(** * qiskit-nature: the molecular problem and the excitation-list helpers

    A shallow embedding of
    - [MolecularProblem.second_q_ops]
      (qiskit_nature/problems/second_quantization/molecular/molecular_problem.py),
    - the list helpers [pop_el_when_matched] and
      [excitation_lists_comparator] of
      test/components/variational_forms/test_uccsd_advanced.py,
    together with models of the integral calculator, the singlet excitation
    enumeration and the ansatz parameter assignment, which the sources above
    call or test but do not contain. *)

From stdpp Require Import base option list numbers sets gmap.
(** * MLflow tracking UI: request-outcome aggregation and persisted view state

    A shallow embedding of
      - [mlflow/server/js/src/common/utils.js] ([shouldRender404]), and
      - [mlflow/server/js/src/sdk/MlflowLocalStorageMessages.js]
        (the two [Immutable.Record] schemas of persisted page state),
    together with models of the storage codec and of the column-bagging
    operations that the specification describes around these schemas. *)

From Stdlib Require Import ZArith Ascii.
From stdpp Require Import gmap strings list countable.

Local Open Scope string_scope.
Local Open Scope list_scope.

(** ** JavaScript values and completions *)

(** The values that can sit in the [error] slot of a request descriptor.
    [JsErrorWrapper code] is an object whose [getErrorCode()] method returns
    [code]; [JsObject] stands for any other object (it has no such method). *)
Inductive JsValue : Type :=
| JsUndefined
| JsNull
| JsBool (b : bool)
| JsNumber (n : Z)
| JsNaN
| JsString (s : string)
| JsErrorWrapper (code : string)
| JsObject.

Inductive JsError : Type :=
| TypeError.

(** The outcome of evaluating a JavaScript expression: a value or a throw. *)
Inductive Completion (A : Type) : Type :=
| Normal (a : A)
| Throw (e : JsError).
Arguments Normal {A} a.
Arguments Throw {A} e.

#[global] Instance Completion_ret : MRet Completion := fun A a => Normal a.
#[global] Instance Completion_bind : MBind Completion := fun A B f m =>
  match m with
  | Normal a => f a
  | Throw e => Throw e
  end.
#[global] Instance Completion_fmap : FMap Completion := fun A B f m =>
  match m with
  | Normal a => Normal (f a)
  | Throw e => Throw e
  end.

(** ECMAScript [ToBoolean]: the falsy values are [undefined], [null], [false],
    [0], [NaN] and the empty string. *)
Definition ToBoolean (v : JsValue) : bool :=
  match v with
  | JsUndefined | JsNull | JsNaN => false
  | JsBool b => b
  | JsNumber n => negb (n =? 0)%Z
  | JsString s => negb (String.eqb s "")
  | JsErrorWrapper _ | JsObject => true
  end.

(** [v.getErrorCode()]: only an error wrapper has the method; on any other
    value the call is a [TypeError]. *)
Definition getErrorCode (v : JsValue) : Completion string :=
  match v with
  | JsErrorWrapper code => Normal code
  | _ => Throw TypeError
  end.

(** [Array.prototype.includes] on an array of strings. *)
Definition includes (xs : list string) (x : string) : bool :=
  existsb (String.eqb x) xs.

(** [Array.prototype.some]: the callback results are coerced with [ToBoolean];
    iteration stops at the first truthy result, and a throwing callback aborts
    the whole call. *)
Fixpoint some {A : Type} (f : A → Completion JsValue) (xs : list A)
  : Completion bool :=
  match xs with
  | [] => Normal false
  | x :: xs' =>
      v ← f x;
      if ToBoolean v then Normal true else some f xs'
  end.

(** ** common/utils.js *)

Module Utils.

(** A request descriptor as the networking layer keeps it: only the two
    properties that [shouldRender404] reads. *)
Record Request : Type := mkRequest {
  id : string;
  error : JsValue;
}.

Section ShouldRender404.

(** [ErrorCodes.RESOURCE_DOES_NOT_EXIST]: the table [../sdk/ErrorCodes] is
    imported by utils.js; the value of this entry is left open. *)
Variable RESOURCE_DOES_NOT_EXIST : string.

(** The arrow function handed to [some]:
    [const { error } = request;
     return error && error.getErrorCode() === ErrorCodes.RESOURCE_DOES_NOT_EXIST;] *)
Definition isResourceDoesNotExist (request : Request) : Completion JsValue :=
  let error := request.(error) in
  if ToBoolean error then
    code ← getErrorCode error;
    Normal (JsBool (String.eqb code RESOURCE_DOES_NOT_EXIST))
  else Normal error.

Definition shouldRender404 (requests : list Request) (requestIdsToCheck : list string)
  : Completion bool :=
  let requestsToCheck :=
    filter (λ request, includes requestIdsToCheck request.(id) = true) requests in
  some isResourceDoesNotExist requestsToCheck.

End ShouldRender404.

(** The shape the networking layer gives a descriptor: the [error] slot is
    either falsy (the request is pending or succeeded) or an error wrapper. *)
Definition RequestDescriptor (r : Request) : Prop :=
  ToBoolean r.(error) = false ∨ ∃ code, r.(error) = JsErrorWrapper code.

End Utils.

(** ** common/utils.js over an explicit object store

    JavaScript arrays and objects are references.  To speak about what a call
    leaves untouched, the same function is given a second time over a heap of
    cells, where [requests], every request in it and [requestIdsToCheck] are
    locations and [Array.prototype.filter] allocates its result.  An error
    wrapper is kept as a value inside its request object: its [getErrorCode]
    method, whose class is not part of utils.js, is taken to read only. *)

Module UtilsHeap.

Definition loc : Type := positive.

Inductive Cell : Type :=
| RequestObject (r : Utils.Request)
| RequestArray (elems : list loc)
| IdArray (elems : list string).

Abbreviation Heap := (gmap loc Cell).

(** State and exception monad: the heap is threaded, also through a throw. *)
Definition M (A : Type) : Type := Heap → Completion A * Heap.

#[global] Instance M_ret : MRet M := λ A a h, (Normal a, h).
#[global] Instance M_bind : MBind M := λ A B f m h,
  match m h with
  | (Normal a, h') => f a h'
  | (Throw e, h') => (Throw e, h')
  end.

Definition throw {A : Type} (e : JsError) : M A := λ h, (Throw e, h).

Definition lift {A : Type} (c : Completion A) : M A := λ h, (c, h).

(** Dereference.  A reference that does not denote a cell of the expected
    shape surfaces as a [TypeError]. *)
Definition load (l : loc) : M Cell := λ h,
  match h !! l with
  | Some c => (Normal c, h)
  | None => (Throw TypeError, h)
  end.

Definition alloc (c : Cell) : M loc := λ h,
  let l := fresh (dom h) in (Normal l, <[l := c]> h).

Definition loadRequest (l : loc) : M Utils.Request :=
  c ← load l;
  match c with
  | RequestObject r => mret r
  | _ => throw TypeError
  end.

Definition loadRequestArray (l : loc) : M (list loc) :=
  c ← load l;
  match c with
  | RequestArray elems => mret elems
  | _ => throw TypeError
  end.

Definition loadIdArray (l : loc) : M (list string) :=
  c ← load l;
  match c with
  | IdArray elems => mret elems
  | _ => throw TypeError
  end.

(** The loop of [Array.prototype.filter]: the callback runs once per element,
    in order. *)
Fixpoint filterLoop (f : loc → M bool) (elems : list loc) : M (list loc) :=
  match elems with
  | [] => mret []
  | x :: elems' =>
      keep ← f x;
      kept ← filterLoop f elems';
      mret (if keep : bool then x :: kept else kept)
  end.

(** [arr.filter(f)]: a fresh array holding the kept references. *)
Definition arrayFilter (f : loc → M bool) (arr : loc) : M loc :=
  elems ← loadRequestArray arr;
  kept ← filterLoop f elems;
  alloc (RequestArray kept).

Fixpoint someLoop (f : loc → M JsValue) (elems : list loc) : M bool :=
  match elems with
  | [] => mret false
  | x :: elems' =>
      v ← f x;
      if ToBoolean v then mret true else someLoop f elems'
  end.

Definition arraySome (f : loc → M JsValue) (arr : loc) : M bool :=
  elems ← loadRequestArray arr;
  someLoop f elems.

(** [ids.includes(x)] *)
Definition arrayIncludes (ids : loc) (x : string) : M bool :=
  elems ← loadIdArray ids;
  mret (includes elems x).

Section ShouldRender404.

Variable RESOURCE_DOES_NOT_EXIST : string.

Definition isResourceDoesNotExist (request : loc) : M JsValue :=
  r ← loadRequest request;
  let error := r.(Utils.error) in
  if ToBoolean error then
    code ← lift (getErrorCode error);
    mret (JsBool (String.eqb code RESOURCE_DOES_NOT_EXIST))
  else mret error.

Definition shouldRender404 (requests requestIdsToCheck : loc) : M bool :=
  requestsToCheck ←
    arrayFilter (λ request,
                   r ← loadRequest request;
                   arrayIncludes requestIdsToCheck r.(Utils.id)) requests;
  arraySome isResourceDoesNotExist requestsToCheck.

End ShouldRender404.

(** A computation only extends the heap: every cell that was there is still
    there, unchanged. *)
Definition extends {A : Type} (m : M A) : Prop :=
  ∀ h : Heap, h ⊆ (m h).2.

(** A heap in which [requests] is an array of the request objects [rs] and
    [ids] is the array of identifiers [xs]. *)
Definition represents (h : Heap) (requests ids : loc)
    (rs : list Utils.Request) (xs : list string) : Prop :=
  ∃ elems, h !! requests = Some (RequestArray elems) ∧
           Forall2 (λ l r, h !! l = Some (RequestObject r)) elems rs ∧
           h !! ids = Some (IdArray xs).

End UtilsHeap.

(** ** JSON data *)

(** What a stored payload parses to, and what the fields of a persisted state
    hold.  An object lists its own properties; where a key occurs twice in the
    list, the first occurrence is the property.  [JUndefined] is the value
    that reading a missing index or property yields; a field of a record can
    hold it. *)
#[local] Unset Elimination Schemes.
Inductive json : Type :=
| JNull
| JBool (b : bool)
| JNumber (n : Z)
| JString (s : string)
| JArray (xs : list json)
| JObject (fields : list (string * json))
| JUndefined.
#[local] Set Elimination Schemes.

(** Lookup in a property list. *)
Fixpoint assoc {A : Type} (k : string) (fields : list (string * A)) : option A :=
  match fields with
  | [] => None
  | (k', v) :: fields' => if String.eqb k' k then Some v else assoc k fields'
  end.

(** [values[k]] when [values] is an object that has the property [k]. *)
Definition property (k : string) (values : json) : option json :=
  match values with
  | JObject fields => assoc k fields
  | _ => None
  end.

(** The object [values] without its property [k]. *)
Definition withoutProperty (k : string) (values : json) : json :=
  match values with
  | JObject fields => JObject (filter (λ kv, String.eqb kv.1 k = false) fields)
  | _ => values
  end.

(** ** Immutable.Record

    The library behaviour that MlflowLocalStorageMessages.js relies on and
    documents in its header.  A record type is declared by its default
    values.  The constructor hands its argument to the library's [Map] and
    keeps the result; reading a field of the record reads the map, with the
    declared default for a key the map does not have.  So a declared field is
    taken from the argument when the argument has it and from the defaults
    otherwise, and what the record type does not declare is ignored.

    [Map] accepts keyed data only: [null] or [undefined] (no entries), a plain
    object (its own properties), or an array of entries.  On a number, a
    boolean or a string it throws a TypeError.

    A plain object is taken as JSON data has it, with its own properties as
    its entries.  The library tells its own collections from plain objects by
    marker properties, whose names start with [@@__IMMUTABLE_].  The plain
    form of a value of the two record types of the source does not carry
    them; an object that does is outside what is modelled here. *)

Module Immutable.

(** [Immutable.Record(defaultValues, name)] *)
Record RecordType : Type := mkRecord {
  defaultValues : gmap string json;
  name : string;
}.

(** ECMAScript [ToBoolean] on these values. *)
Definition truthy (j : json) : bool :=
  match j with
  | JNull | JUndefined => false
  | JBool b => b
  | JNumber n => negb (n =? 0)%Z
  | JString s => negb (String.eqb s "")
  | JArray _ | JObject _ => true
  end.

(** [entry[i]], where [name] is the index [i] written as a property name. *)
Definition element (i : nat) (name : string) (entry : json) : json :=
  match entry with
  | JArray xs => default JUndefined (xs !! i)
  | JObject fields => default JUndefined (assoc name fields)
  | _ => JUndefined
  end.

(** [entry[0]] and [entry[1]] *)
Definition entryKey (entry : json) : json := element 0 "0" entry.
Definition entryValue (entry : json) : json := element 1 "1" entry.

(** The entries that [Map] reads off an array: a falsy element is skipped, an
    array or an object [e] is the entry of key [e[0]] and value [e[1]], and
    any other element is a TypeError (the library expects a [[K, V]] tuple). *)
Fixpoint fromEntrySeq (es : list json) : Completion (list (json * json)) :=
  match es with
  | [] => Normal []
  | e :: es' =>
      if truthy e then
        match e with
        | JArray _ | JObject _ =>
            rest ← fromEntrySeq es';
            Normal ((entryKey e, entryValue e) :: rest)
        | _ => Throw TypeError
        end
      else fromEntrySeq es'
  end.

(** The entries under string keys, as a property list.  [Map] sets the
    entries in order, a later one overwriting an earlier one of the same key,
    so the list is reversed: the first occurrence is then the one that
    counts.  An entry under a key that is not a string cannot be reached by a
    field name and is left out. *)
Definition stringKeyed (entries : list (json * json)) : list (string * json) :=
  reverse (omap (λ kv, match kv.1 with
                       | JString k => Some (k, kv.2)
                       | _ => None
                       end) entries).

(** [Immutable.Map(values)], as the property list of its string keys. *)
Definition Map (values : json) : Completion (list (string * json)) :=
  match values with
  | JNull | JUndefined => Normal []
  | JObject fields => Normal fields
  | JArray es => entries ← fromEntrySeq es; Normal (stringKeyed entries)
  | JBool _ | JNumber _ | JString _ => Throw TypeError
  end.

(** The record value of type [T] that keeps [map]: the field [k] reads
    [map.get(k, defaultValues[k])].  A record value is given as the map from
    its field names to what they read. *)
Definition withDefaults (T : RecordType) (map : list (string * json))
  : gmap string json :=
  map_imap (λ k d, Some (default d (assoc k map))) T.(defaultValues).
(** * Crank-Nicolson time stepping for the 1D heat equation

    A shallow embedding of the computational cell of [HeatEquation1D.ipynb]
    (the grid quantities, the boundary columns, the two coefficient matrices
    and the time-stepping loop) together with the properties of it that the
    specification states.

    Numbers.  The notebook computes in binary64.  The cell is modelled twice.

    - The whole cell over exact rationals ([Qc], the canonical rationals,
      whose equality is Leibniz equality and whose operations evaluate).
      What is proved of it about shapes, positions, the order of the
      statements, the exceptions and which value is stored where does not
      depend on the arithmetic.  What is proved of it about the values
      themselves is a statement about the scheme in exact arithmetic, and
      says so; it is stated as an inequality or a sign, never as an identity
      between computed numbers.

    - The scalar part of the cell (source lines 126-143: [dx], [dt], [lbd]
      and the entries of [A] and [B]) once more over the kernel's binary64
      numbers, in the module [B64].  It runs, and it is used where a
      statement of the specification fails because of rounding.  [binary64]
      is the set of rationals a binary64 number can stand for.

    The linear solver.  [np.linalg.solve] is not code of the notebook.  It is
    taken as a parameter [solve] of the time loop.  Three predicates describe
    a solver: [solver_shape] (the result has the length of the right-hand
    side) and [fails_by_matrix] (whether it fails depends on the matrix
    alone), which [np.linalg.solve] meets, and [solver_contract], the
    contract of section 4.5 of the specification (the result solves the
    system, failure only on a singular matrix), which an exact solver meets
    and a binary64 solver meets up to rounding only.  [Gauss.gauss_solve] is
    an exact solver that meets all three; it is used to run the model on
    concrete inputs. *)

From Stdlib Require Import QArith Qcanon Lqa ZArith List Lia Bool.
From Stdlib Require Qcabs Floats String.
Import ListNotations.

*AIM OF THE TASK*: Produce a word-for-word copy of everything above from the line holding "(** ECMAScript [ToBoolean] on" down to the line holding "(** [entry[0]] and [entry[1]] *)", with both of those lines kept.

*OUTPUT*:
(** ECMAScript [ToBoolean] on these values. *)
Definition truthy (j : json) : bool :=
  match j with
  | JNull | JUndefined => false
  | JBool b => b
  | JNumber n => negb (n =? 0)%Z
  | JString s => negb (String.eqb s "")
  | JArray _ | JObject _ => true
  end.

(** [entry[i]], where [name] is the index [i] written as a property name. *)
Definition element (i : nat) (name : string) (entry : json) : json :=
  match entry with
  | JArray xs => default JUndefined (xs !! i)
  | JObject fields => default JUndefined (assoc name fields)
  | _ => JUndefined
  end.

(** [entry[0]] and [entry[1]] *)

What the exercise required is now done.